Goal of the exercise:
Pull each line holding "that" out of the entries below.

Recorded data:
(** * Walker: production-dependency walker and pruner (src/Walker.ts)

    A shallow embedding of the [Walker] class and proofs about it.

    Modelling conventions.
    - A path is an absolute, normalised POSIX path, kept as the list of its
      segments below "/": ["/app/node_modules/a"] is
      [["app"; "node_modules"; "a"]] and "/" is [[]].  Two path strings built
      by [path.resolve] are equal exactly when their segment lists are.
    - The file system is a finite tree; [fs-extra] calls become lookups in
      it and [fs.remove] rebuilds it.
    - [async] functions run sequentially; an uncaught exception aborts every
      caller, which is the [Err] case of [result].
    - Loops and recursion whose termination is not structural take a [fuel]
      argument; [None] means that the fuel ran out, never a program result. *)

From Stdlib Require Import Ascii.
From stdpp Require Import base option strings relations sets list.

#[local] Set Warnings "-register-all".

Open Scope string_scope.
Open Scope list_scope.
Open Scope nat_scope.

(** ** Paths ([path] module of Node, POSIX flavour) *)

Abbreviation path := (list string).

(** [path.dirname]: the parent directory; the parent of "/" is "/". *)
Definition dirname (p : path) : path := removelast p.

(** [path.basename]: the last segment; [""] for "/". *)
Definition basename (p : path) : string := List.last p "".

(** Splitting a string at every "/" (always at least one piece). *)
Fixpoint split_slash (s : string) : list string :=
  match s with
  | EmptyString => [EmptyString]
  | String c r =>
      if Ascii.eqb c "/"%char then EmptyString :: split_slash r
      else match split_slash r with
           | [] => [String c EmptyString]
           | h :: t => String c h :: t
           end
  end.

(** Normalisation as [path.resolve] does it: empty and "." segments are
    dropped, ".." removes the last segment (and stays at "/"). *)
Fixpoint push_segments (p : path) (segs : list string) : path :=
  match segs with
  | [] => p
  | s :: r =>
      if decide (s = "" ∨ s = ".") then push_segments p r
      else if decide (s = "..") then push_segments (dirname p) r
      else push_segments (p ++ [s]) r
  end.

Definition is_absolute (s : string) : bool :=
  match s with
  | String c _ => Ascii.eqb c "/"%char
  | EmptyString => false
  end.

(** [path.resolve(base, arg)] for an absolute [base]: an absolute argument
    replaces the base, a relative one is appended and normalised. *)
Definition resolve (base : path) (arg : string) : path :=
  push_segments (if is_absolute arg then [] else base) (split_slash arg).
(** * Smart Financial Coach: the API client and the spending chart

    The repository's sources are the React/TypeScript frontend:
    - [api/client.ts]: the typed fetch wrappers ([handleResponse],
      [uploadCSV], [useSampleData], [analyzeSession], [getDashboard]) and the
      flows built from them ([uploadAndAnalyze], [loadSampleAndAnalyze]);
    - [components/SpendingChart.tsx]: the pie chart data and its legend;
    - [types.ts]: the interfaces mirroring the backend schemas;
    - [App.tsx]: the application's state, its handlers and what it renders;
    - the chat functions of the client ([sendChatMessage],
      [sendChatMessageStream]) and the request the [ChatInterface]
      component makes.

    JavaScript values are embedded as follows.  A string is the list of its
    UTF-16 code units; a number read from JSON is the exact rational its
    literal denotes (a finite double is such a rational, and the comparisons,
    [Math.abs] and the sign of a difference used below are exact on finite
    doubles); a promise is the outcome it settles to. *)

From Stdlib Require Import List ZArith NArith QArith Qminmax Qabs.
From Stdlib Require Import String Ascii DecimalString Bool.
From Stdlib Require Import Sorted Permutation Lia Lqa.
Import ListNotations.

Set Implicit Arguments.
Set Warnings "-register-all".

(* ================================================================== *)
(** ** JavaScript strings, JSON values and [JSON.parse] *)
(* ================================================================== *)

Module JS.

(** A string is a sequence of UTF-16 code units. *)
Definition jstring : Type := list N.

Definition ch (a : ascii) : N := N_of_ascii a.

Definition lit (s : string) : jstring := map ch (list_ascii_of_string s).

Definition c_quote : N := 34.      (* the double quote *)
Definition c_backslash : N := 92.

Fixpoint jstring_eqb (a b : jstring) : bool :=
  match a, b with
  | [], [] => true
  | x :: a', y :: b' => N.eqb x y && jstring_eqb a' b'
  | _, _ => false
  end.

(** JSON values as [JSON.parse] builds them.  An object keeps its members in
    source order, duplicates included; property lookup takes the last one, as
    a later duplicate overwrites an earlier one. *)
Inductive json : Type :=
| JNull
| JBool (b : bool)
| JNum (q : Q)
| JStr (s : jstring)
| JArr (items : list json)
| JObj (fields : list (jstring * json)).

(** *** Lexer *)

Inductive token : Type :=
| TLBrace | TRBrace | TLBracket | TRBracket | TColon | TComma
| TScalar (v : json).

(** The parts of a number literal read so far. *)
Record numacc : Type := mkNum {
  neg : bool;      (* a leading minus *)
  mant : N;        (* the digits of the integer and fraction parts *)
  fracn : N;       (* how many of them follow the decimal point *)
  eneg : bool;     (* a minus in the exponent *)
  expo : N         (* the exponent's digits *)
}.

Definition num0 (sign : bool) (d : N) : numacc := mkNum sign d 0 false 0.

(** The rational a literal denotes: (-1)^neg * mant * 10^(exp - fracn). *)
Definition num_value (a : numacc) : Q :=
  let m := (if neg a then - Z.of_N (mant a) else Z.of_N (mant a))%Z in
  let e := ((if eneg a then - Z.of_N (expo a) else Z.of_N (expo a))
            - Z.of_N (fracn a))%Z in
  if (0 <=? e)%Z then inject_Z (m * 10 ^ e)
  else Qmake m (Z.to_pos (10 ^ (- e))).

Inductive numphase : Type :=
| NSign    (* after the minus: a digit must follow *)
| NZero    (* after a leading 0 *)
| NInt     (* inside the integer part *)
| NDot     (* after the point: a digit must follow *)
| NFrac    (* inside the fraction *)
| NE       (* after e or E *)
| NESign   (* after the exponent's sign *)
| NExp.    (* inside the exponent *)

Definition num_accepting (p : numphase) : bool :=
  match p with NZero | NInt | NFrac | NExp => true | _ => false end.

Definition digit (c : N) : option N :=
  if (ch "0" <=? c)%N && (c <=? ch "9")%N then Some (c - ch "0")%N else None.

Definition hexval (c : N) : option N :=
  if (ch "0" <=? c)%N && (c <=? ch "9")%N then Some (c - ch "0")%N
  else if (ch "a" <=? c)%N && (c <=? ch "f")%N then Some (c - ch "a" + 10)%N
  else if (ch "A" <=? c)%N && (c <=? ch "F")%N then Some (c - ch "A" + 10)%N
  else None.

Definition is_e (c : N) : bool := (c =? ch "e")%N || (c =? ch "E")%N.
(** * Game of Life benchmark: variable map, direct diagram builders and the
      Garden-of-Eden accumulation of [src/game-of-life.cpp].

    Conventions of the embedding.
    - [int] values are unbounded [Z]; the [char] fields of [cell] are 8-bit
      signed and every conversion to [char] is written out with [to_char].
    - [assert] is compiled out (release build): it is not part of the model.
    - A C++ exception is the [Throw] result of the error monad [res].
    - The adapter keeps the builder reference [_latest_build]; code that calls
      the adapter runs in the state-and-error monad [M adapter].
    - [input_sizes] and [std::hash<char>] are not part of the listed sources;
      they are parameters of the development, as is the iteration order of
      the [std::unordered_map].
    - The [std::unordered_map] compares the hash codes of two keys before it
      asks [operator==] (libstdc++ and libc++ both do); the pre and the post
      cell of one coordinate, equal for [operator==], are two keys. *)

From Stdlib Require Import ZArith List Bool Lia String Permutation.
Import ListNotations.
Local Open Scope string_scope.
Local Open Scope list_scope.
Local Open Scope Z_scope.

(* ------------------------------------------------------------------------- *)
(** ** Exceptions and the two monads *)

(** The last one is no exception: it stands for a run whose behaviour the
    language leaves undefined. *)
Inductive exn : Type :=
| out_of_range_exn (what : string)
| length_error_exn
| undefined_behaviour (what : string).

Inductive res (A : Type) : Type :=
| Ok (a : A)
| Throw (e : exn).
Arguments Ok {A} a.
Arguments Throw {A} e.

Definition rbind {A B : Type} (r : res A) (k : A -> res B) : res B :=
  match r with
  | Ok a => k a
  | Throw e => Throw e
  end.

Declare Scope res_scope.
Delimit Scope res_scope with res.
Notation "'try' x <- e ; k" := (rbind e (fun x => k))
  (at level 10, x name, e at level 100, k at level 200) : res_scope.
(** * ScanGenius: the page-processing pipeline and the session state of App

    A shallow embedding of the application component ([App], with its state
    hooks and handlers), and the properties of its processing pipeline,
    analysis trigger, archive export and reset.

    Conventions of the embedding:
    - a JavaScript string is the list of its UTF-16 code units ([jsstring]);
    - a JavaScript number that holds a page number, a page count or a
      progress counter is an integer in [Z];
    - the collaborators the component imports ([getDocument],
      [renderPageAsImage], [performOCR], [analyzeText]) are parameters: each
      takes the state of the outside world and returns either the value its
      promise resolves to or the value it rejects with, and the next world;
    - every [useState] cell of the component is a field of [AppState]; a
      handler is a function on stores (component state, world, and the log
      of the effects the handler performed). *)

From Stdlib Require Import String Ascii.
From Stdlib Require Import ZArith NArith List Bool Lia DecimalZ Sorted.
From Equations Require Import Equations.
Import ListNotations.

Set Implicit Arguments.
Open Scope Z_scope.

(** ** JavaScript strings *)

Module JS.

(** A string is a sequence of UTF-16 code units. *)
Definition jsstring := list N.

(** An ASCII literal of the source. *)
Definition lit (s : string) : jsstring :=
  map N_of_ascii (list_ascii_of_string s).

(** The line feed of the escape [\n]. *)
Definition LF : N := 10%N.

Definition digit (d : N) : N := (48 + d)%N.

Fixpoint uint_chars (d : Decimal.uint) : jsstring :=
  match d with
  | Decimal.Nil => []
  | Decimal.D0 d => digit 0 :: uint_chars d
  | Decimal.D1 d => digit 1 :: uint_chars d
  | Decimal.D2 d => digit 2 :: uint_chars d
  | Decimal.D3 d => digit 3 :: uint_chars d
  | Decimal.D4 d => digit 4 :: uint_chars d
  | Decimal.D5 d => digit 5 :: uint_chars d
  | Decimal.D6 d => digit 6 :: uint_chars d
  | Decimal.D7 d => digit 7 :: uint_chars d
  | Decimal.D8 d => digit 8 :: uint_chars d
  | Decimal.D9 d => digit 9 :: uint_chars d
  end.

(** [String(n)] for an integer [n], as a template literal converts it:
    decimal digits, with a leading [-] below zero. *)
Definition numberToString (n : Z) : jsstring :=
  match Z.to_int n with
  | Decimal.Pos d => uint_chars d
  | Decimal.Neg d => 45%N :: uint_chars d
  end.

(** WhiteSpace and LineTerminator code points of ECMAScript, the ones
    [String.prototype.trim] strips. *)
Definition isWhiteSpace (c : N) : bool :=
  ((9 <=? c) && (c <=? 13) || (c =? 32) || (c =? 160) || (c =? 5760)
   || (8192 <=? c) && (c <=? 8202) || (c =? 8232) || (c =? 8233)
   || (c =? 8239) || (c =? 8287) || (c =? 12288) || (c =? 65279))%N.

Fixpoint trimStart (s : jsstring) : jsstring :=
  match s with
  | [] => []
  | c :: s' => if isWhiteSpace c then trimStart s' else s
  end.

Definition trimEnd (s : jsstring) : jsstring := rev (trimStart (rev s)).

Exercise answer:
      argument; [None] means that the fuel ran out, never a program result. *)
    - The adapter keeps the builder reference [_latest_build]; code that calls
    - a JavaScript number that holds a page number, a page count or a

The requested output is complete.